Nach dem Krieg wird Birgit bei der Rückführung von Kriegsgefangenen als Dolmetscherin eingesetzt. Sie bereist Lager, deren Insassen unter menschenunwürdigen Bedingungen unter anderem beim Bau der Polarbahn eingesetzt wurden. Sie haben Moorgebiete trockengelegt, Berge gesprengt und Steine geschleppt. Der amerikanische Geheimdienst wird auf Birgit aufmerksam und bietet ihr eine Stelle an der norwegischen Botschaft in Moskau an. Dort gerät sie zwischen die Fronten des Kalten Krieges.
Trude Teige hat wieder einen großartigen historischen Roman vorgelegt. Einige Szene sind unfassbar grausam, nicht für zart Besaitete geeignet. Birgits Aufenthalt im Gestapokeller, wo sie tagelang misshandelt und missbraucht wurde, hat mich tief erschüttert. Sie hatte bis an ihr Lebensende Albträume, die nur mit Hilfe von psychiatrischer Behandlung und Ablenkung durch Arbeit geringfügig gelindert werden konnten.

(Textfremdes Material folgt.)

(** A call of [new_level] that returns has generated one room, from the
    input it was given and the class attributes after the tier adjustment
    and the level increment; the rest of the new game is fixed up to what an
    upgrade may change. *)
Lemma new_level_inv (g : game) (i : Input) (g' : game) (i' : Input) :
  Game.new_level g i = Ok (g', i') ->
  exists (r : room) (s1 : Statics) (i1 : Input),
    Room.init (g_assets g) (transition (g_statics g)) (g_save_zone_range g) i
    = Ok (r, s1, i1)
    /\ upgrade_frame
         (mkGame
            (with_immunity_timer
               (Player.resetLocation
                  (Player.add_points RoomClass.POINTS (g_player g))) 0)
            [] r (g_can_upgrade g) (g_difficulty g) (g_save_zone_range g)
            s1 (g_assets g))
         g'.
Proof.
  unfold Game.new_level. intros H. inv_bind H as rs j E.
  destruct rs as [r s1]. exists r, s1, j. split; [exact E|].
  cbv zeta in H. revert H. cbn [g_difficulty].
  destruct (g_difficulty g + 1 =? 0); [discriminate|].
  destruct (_ =? 0); intros H.
  - apply upgrade_frame_of in H. unfold upgrade_frame in *. simpl in *. exact H.
  - apply ret_Ok in H. inversion H; subst. apply upgrade_frame_refl.
Qed.

Lemma adjust_enemy_stats_level (s : Statics) :
  reached_level (Game.adjust_enemy_stats s) = reached_level s.
Proof.
  unfold Game.adjust_enemy_stats.
  destruct (negb _); [|reflexivity]. now destruct (py_lt _ _).
Qed.

Lemma new_level_statics (g : game) (i : Input) (g' : game) (i' : Input) :
  Game.new_level g i = Ok (g', i') ->
  tier (g_statics g') = tier (Game.adjust_enemy_stats (g_statics g))
  /\ reached_level (g_statics g') = reached_level (g_statics g) + 1.
Proof.
  intros H. apply new_level_inv in H. destruct H as (r & s1 & i1 & Hr & Hf).
  apply room_init_statics in Hr. destruct Hr as (Ht & Hl & _).
  destruct Hf as (_ & _ & _ & _ & _ & _ & Hlv & Htier & _).
  simpl in Hlv, Htier. split.
  - rewrite Htier, Ht. reflexivity.
  - rewrite Hlv, Hl. unfold transition. simpl.
    now rewrite adjust_enemy_stats_level.
Qed.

Im Nachwort erfahren wir, dass Birgits Geschichte an die von Ingeborg Lygren angelehnt ist, einer ehemaligen Mitarbeiterin des Auslandsgeheimdienstes, die verdächtigt wurde, eine norwegische KGB-Spionin zu sein.
Von mir eine große Leseempfehlung für die ganze Trilogie, in der wir sehr viel über Schicksale von Norweger*innen in Norwegen, Deutschland und Indonesien während und nach dem Zweiten Weltkrieg erfahren.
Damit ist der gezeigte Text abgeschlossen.